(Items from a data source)
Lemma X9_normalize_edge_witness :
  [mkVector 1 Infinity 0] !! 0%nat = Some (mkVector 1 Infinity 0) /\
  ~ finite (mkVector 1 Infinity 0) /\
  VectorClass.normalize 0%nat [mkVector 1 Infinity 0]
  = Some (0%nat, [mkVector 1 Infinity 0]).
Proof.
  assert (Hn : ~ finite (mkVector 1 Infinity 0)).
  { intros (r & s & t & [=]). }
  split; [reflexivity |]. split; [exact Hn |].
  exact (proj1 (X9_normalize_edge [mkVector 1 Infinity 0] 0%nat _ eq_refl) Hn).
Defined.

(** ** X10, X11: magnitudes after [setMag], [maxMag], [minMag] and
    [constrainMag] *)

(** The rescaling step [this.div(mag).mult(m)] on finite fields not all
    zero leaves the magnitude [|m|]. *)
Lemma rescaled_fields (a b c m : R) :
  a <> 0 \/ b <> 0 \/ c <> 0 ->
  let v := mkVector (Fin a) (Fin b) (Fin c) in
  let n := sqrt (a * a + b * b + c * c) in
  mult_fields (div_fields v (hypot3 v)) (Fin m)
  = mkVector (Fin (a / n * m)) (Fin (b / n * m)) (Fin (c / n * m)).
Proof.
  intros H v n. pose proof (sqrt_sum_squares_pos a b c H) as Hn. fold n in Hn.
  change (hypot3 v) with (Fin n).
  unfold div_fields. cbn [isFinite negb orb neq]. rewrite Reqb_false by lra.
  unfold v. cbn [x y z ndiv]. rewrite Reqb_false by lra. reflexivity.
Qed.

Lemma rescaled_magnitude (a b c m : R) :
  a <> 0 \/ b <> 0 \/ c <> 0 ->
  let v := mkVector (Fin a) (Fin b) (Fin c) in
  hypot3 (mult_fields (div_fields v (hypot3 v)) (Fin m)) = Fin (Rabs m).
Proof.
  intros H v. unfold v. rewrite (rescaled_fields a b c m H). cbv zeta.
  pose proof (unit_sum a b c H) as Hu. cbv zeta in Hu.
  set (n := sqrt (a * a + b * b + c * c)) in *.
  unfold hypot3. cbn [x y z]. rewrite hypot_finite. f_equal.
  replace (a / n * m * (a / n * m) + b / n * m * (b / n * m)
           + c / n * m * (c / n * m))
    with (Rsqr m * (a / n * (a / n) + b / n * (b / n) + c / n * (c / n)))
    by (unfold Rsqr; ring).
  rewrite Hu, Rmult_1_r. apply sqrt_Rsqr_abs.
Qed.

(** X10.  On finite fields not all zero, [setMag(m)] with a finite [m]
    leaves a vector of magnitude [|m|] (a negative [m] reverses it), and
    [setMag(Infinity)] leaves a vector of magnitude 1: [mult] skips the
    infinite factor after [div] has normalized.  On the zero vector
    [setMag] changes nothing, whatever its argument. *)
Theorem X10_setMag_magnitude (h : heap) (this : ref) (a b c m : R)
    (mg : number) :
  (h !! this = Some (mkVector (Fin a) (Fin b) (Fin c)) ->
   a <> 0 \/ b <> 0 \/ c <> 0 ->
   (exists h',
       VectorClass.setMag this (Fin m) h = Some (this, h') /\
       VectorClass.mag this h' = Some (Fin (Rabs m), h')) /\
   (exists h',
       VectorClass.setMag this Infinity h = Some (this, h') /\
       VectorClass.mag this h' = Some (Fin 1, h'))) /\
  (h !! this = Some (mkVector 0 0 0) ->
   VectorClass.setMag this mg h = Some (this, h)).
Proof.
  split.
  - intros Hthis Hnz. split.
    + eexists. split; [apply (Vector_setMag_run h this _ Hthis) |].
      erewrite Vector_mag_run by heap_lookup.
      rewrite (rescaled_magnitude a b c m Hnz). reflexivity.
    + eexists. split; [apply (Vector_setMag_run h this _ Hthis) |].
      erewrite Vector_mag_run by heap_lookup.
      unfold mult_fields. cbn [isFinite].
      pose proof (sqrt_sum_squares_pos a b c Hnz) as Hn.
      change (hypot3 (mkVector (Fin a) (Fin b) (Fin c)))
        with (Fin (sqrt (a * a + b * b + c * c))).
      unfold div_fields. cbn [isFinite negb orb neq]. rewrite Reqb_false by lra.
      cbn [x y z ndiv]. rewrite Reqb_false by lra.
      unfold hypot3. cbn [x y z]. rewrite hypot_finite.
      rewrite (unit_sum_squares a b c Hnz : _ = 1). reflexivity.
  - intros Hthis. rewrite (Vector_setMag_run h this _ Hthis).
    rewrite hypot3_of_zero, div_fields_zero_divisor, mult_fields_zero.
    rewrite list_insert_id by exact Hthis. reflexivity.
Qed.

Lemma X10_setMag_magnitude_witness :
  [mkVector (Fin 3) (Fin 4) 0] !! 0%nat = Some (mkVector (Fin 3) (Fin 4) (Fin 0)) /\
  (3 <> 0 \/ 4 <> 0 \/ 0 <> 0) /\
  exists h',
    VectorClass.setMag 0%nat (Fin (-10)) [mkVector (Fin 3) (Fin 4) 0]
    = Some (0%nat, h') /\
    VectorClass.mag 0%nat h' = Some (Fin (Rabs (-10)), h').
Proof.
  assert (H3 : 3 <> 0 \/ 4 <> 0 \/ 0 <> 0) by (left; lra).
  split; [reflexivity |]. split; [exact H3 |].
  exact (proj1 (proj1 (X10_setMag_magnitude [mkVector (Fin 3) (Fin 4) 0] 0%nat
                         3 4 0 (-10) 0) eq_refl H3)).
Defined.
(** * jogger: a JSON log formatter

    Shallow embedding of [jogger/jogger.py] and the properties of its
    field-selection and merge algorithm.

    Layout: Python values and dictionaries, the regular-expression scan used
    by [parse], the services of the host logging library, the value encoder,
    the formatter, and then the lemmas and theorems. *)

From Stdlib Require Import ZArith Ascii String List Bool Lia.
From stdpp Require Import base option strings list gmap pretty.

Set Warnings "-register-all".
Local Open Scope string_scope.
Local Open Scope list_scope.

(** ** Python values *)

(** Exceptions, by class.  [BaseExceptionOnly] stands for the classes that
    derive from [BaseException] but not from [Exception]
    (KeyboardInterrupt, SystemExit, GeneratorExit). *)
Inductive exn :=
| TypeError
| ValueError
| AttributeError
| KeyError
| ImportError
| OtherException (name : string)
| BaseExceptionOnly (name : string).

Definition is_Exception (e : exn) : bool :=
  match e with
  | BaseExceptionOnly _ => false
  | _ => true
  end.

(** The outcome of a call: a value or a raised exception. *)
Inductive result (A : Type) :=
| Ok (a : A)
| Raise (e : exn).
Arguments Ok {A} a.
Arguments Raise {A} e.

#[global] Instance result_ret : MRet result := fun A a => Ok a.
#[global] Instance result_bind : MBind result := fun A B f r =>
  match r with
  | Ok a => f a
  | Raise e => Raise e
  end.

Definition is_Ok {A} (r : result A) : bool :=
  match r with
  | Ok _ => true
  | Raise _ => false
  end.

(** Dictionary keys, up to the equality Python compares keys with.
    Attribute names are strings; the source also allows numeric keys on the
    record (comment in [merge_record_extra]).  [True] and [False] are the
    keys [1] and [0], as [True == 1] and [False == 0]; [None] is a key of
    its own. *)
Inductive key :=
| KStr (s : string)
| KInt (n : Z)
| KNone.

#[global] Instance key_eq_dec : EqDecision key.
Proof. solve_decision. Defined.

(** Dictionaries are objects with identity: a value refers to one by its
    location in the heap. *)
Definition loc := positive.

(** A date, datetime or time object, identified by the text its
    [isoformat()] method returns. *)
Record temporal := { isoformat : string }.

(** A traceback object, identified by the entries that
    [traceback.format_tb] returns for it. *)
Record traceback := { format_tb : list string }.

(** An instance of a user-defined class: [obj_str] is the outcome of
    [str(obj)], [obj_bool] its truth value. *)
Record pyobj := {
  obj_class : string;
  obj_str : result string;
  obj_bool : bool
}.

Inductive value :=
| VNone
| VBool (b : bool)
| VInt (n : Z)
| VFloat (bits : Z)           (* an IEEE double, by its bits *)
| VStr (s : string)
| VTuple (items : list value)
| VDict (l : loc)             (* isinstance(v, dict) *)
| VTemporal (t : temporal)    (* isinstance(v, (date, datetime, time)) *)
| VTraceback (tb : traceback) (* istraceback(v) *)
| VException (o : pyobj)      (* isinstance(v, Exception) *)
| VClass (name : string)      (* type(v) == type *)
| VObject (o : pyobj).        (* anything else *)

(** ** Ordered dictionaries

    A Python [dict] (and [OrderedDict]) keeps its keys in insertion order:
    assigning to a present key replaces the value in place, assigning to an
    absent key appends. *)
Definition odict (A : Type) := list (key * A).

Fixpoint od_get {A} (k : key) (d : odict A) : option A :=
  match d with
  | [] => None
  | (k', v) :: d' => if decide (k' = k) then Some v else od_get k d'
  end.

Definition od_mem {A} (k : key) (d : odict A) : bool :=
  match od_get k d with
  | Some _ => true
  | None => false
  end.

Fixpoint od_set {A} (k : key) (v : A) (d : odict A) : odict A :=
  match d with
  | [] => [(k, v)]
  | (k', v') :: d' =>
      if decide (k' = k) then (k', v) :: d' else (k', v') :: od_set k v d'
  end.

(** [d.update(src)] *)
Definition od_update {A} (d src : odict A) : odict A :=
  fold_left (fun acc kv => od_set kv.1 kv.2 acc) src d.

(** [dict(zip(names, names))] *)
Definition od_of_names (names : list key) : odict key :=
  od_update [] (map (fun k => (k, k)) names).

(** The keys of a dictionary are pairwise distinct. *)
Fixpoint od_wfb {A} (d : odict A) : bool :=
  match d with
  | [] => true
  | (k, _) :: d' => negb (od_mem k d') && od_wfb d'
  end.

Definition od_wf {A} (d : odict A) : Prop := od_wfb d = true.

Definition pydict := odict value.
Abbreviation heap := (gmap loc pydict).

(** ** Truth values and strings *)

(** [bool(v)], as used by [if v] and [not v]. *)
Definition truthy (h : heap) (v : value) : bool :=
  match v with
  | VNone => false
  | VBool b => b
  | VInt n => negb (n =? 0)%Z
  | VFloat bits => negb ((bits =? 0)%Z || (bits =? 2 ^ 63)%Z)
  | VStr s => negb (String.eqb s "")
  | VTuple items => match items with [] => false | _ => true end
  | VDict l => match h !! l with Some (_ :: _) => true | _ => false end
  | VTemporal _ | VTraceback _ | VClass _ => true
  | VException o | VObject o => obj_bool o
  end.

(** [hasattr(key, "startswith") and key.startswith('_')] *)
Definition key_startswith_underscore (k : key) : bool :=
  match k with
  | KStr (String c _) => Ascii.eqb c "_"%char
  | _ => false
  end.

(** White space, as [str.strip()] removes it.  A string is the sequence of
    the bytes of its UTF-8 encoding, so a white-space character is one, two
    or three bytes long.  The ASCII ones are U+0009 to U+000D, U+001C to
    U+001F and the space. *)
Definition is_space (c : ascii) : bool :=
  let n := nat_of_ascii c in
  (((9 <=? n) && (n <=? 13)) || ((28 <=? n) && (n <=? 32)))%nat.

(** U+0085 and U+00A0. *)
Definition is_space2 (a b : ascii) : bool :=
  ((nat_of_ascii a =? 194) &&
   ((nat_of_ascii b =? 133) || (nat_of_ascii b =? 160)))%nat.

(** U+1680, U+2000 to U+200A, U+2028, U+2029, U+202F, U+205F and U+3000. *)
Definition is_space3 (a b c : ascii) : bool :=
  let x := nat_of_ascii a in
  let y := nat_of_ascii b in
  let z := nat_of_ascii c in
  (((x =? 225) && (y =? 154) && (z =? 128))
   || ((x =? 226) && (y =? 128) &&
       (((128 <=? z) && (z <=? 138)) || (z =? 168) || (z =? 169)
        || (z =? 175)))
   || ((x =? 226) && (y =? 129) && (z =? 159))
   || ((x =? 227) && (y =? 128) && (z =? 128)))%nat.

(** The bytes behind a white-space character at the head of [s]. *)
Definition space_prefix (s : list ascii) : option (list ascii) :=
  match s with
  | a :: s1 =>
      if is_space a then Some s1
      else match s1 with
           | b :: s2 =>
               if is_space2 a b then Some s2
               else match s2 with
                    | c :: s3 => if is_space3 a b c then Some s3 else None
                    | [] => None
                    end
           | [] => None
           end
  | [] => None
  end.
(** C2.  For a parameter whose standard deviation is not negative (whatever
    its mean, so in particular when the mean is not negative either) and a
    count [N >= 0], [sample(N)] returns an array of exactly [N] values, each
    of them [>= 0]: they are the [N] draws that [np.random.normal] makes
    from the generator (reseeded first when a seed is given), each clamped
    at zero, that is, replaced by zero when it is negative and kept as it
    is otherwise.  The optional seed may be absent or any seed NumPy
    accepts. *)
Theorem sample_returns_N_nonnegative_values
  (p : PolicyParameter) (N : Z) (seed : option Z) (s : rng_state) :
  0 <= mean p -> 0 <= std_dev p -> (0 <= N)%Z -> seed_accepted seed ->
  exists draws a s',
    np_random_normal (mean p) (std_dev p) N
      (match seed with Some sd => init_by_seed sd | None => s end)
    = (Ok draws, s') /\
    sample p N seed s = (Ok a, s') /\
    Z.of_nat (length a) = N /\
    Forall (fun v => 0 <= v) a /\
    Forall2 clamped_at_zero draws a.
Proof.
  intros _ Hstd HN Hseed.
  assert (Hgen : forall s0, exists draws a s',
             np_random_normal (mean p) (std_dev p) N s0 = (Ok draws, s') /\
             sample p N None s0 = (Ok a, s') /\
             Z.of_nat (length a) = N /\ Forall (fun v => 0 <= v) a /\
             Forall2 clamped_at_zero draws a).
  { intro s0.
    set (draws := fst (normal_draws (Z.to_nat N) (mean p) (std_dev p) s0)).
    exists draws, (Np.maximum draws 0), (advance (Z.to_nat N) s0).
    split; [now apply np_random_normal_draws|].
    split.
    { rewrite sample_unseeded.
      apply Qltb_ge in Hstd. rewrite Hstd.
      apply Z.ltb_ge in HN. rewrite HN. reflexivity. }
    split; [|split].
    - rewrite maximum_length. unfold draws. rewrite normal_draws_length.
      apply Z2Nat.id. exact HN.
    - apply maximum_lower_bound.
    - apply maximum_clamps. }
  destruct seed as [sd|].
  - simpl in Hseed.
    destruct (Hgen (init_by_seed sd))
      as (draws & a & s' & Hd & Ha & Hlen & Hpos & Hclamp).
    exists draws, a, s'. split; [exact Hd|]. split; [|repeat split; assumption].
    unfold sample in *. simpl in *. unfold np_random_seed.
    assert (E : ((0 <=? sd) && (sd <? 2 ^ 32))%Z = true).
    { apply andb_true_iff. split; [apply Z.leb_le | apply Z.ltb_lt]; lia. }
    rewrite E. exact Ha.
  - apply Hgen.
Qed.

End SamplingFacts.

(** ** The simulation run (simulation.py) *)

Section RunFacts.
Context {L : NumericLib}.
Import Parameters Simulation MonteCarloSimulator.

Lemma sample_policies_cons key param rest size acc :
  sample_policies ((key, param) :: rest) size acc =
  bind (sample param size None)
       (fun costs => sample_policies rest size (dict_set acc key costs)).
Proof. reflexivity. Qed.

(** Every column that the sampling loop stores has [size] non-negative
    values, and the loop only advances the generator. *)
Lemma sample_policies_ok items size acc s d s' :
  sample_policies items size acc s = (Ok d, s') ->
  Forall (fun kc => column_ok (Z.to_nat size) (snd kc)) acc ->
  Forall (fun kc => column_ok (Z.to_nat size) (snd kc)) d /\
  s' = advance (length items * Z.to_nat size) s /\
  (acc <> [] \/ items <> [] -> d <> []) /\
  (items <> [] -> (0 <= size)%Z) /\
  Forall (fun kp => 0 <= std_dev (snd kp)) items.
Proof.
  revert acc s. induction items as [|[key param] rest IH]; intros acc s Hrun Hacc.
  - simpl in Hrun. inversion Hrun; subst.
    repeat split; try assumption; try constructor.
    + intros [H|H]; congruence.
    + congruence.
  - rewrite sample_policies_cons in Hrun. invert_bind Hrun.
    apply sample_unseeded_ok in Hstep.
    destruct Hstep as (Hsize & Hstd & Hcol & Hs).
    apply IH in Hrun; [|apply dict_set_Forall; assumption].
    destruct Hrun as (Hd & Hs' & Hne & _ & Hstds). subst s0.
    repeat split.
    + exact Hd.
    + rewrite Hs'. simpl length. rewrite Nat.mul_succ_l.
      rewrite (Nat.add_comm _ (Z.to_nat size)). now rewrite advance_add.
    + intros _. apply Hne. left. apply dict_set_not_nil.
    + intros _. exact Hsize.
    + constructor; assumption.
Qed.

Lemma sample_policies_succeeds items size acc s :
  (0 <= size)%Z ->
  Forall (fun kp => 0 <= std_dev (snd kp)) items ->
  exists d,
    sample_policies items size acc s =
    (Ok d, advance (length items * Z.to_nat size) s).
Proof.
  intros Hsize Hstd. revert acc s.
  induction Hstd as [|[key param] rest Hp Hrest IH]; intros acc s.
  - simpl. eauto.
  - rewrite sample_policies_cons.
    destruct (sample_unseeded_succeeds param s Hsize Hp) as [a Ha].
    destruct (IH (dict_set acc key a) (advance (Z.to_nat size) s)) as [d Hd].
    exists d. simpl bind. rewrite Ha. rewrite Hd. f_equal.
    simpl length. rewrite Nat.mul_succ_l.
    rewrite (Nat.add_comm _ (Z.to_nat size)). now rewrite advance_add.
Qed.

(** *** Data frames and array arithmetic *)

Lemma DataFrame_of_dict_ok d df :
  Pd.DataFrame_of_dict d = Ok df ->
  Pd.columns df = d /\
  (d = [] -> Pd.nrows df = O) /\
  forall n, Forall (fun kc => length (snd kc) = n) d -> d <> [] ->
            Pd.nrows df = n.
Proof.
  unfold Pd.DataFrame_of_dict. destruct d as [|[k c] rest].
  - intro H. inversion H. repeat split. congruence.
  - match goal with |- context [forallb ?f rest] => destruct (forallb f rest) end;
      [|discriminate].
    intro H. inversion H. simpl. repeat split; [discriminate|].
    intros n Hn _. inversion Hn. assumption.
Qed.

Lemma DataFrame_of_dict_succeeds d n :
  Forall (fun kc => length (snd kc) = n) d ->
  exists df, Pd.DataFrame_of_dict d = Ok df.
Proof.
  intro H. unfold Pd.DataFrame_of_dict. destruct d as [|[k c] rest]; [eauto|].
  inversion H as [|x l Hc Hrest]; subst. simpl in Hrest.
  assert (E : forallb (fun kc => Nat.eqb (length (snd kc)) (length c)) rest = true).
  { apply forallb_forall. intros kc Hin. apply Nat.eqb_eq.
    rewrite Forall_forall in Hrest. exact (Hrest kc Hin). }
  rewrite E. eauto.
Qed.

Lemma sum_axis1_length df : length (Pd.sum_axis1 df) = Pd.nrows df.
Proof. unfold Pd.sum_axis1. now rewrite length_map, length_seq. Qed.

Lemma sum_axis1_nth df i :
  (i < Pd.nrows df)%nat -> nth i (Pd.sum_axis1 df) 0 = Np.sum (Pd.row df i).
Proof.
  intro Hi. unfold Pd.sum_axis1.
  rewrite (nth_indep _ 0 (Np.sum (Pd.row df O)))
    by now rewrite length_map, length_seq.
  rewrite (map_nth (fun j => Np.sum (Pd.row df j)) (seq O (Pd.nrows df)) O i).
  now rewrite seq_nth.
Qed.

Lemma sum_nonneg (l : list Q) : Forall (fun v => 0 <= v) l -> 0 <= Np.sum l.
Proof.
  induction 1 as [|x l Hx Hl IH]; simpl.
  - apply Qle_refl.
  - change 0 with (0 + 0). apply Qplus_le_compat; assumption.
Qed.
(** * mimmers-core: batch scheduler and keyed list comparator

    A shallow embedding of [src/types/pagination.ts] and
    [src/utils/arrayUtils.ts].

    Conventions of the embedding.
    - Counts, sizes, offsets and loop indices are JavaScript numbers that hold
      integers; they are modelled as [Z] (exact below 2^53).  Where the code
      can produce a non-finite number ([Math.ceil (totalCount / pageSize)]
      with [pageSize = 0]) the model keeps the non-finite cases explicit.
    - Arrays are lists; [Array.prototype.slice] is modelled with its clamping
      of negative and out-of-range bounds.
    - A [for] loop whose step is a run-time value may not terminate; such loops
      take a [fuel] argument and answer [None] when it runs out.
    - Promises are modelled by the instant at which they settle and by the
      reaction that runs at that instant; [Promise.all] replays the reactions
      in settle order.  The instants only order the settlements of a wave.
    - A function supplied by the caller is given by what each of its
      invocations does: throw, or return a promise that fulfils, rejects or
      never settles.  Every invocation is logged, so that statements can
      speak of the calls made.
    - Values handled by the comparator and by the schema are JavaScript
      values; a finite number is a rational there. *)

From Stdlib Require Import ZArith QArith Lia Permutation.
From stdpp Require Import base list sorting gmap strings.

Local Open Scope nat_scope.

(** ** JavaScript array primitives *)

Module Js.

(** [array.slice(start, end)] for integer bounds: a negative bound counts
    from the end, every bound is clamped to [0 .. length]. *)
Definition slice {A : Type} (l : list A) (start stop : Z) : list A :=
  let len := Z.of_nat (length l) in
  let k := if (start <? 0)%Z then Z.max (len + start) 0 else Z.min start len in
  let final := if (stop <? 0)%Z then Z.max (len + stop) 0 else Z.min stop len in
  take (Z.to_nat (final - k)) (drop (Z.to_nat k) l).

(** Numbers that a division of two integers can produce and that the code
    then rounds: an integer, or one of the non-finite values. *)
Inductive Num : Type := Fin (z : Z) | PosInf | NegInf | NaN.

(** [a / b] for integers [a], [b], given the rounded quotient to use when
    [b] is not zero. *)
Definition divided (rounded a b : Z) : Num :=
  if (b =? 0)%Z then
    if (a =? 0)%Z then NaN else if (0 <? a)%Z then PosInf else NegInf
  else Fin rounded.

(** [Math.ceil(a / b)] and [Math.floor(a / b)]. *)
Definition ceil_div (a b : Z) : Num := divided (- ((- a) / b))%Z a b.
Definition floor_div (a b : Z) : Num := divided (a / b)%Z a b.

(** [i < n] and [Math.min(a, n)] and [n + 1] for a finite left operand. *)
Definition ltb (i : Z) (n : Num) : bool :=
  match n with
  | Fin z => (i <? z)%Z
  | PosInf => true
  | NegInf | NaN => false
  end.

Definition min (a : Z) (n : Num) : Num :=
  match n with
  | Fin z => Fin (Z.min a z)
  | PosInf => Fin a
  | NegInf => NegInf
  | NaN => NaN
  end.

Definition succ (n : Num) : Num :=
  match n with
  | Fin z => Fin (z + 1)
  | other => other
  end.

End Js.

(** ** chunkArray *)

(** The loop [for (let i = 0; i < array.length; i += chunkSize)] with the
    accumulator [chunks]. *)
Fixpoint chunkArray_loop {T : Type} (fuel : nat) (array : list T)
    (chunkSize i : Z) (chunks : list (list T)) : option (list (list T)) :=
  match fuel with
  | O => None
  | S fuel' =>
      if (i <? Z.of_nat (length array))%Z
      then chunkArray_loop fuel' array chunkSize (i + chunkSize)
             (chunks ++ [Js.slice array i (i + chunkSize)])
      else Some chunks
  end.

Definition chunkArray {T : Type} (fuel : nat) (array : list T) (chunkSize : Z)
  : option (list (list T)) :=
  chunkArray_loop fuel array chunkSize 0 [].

**Task brief**
Return every line from the entries above that contains the word "identified".

**Answer section**
(** A date, datetime or time object, identified by the text its
(** A traceback object, identified by the entries that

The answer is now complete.